* _Data listing_:
════════════════
Lemma py_min_first_least (items : list (string * Z)) (v : string) (n : Z) :
  py_min items = Some (v, n) ->
  exists before after,
    items = (before ++ (v, n) :: after)%list /\
    Forall (fun kv => n < snd kv) before /\
    Forall (fun kv => n <= snd kv) after.
Proof.
  destruct items as [|x r]; simpl; [discriminate|].
  intros H. injection H as H.
  destruct (min_from_first_least r x) as (before & after & E & Hb & Ha).
  rewrite H in *. simpl in *. eauto.
Qed.

Lemma py_min_in (items : list (string * Z)) (v : string) (n : Z) :
  py_min items = Some (v, n) -> In (v, n) items.
Proof.
  intros H. destruct (py_min_first_least _ _ _ H) as (b & a & -> & _).
  apply in_or_app. right. now left.
Qed.

(* ------------------------------------------------------------------ *)
(** ** Outcomes of the blocks of [initialize_course] *)

(** Solve the leading conjuncts that are hypotheses or hold by computation. *)
Ltac conj_steps := repeat (split; [solve [assumption | reflexivity] |]).

Section Properties.
Context {LightRAG : Type} {api : EngineAPI LightRAG}.
Implicit Types (self : RAGManager LightRAG) (c : string).

Lemma now_emit ev self : now (emit ev self) = S (now self).
Proof. unfold now, emit; simpl. rewrite length_app; simpl. lia. Qed.

Lemma evict_least_used_outcome self :
  evict_outcome self (fst (evict_least_used self)) (snd (evict_least_used self)).
Proof.
  unfold evict_least_used, bind, get_self.
  destruct (Dict.len (rag_instances self) >=? max_preloaded self) eqn:Hfull.
  - apply Z.geb_le in Hfull.
    destruct (py_min (course_access_count self)) as [[v n]|] eqn:Hmin.
    + pose proof (DictFacts.in_item_contains _ _ _ (py_min_in _ _ _ Hmin)) as Hc.
      cbn [fst]. unfold getitem_rag_instances, bind, get_self.
      destruct (Dict.get (rag_instances self) v) as [rag|] eqn:Hget.
      * unfold ret, call_finalize_storages.
        destruct (finalize_storages (now self) rag) eqn:Hfin.
        -- unfold delitem_rag_instances, delitem_course_access_count,
             bind, get_self, modify. cbn.
           assert (Hc' : Dict.contains (rag_instances self) v = true)
             by (unfold Dict.contains; now rewrite Hget).
           rewrite Hc'. cbn. rewrite Hc. cbn.
           eapply EvictDone; eauto.
        -- cbn. eapply EvictFinalizeRaises; eauto.
      * cbn. eapply EvictUnknown; eauto.
    + cbn. now apply EvictNothing.
  - cbn. apply EvictRoom. rewrite Z.geb_leb in Hfull.
    apply Z.leb_gt in Hfull. lia.
Qed.

Lemma create_instance_outcome c self :
  create_outcome c self (fst (create_instance c self)) (snd (create_instance c self)).
Proof.
  unfold create_instance, bind, call_LightRAG.
  destruct (LightRAG_new (now self) ("course_" ++ c)) as [rag|] eqn:Hnew.
  - unfold call_initialize_storages. rewrite now_emit.
    destruct (initialize_storages (S (now self)) rag) eqn:Hinit.
    + cbn. now apply CreateDone.
    + cbn. now apply (CreateInitializeRaises c self rag).
  - cbn. now apply CreateConstructRaises.
Qed.

Lemma initialize_course_unfold c self :
  initialize_course c self =
  match Dict.get (rag_instances self) c with
  | Some rag => (Ok rag, self)
  | None =>
      match evict_least_used self with
      | (Ok _, self1) => create_instance c self1
      | (Raise e, self1) => (Raise e, self1)
      end
  end.
Proof.
  unfold initialize_course, bind, get_self.
  now destruct (Dict.get (rag_instances self) c).
Qed.

(** ** Preservation of the invariant *)

Lemma NoDup_remove_key (x : string) (l : list string) :
  NoDup l -> NoDup (remove string_dec x l).
Proof.
  induction 1 as [|y l Hy Hnd IH]; simpl; [constructor|].
  destruct (string_dec x y); auto.
  constructor; auto. intros Hin. apply in_remove in Hin. tauto.
Qed.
════════════════
* _Task goal_: Output only an exact transcription of the lines above from the one with "(** Solve the" up to and including the one with "Lemma now_emit ev".

* _Task response_:
(** Solve the leading conjuncts that are hypotheses or hold by computation. *)
Ltac conj_steps := repeat (split; [solve [assumption | reflexivity] |]).

Section Properties.
Context {LightRAG : Type} {api : EngineAPI LightRAG}.
Implicit Types (self : RAGManager LightRAG) (c : string).

Lemma now_emit ev self : now (emit ev self) = S (now self).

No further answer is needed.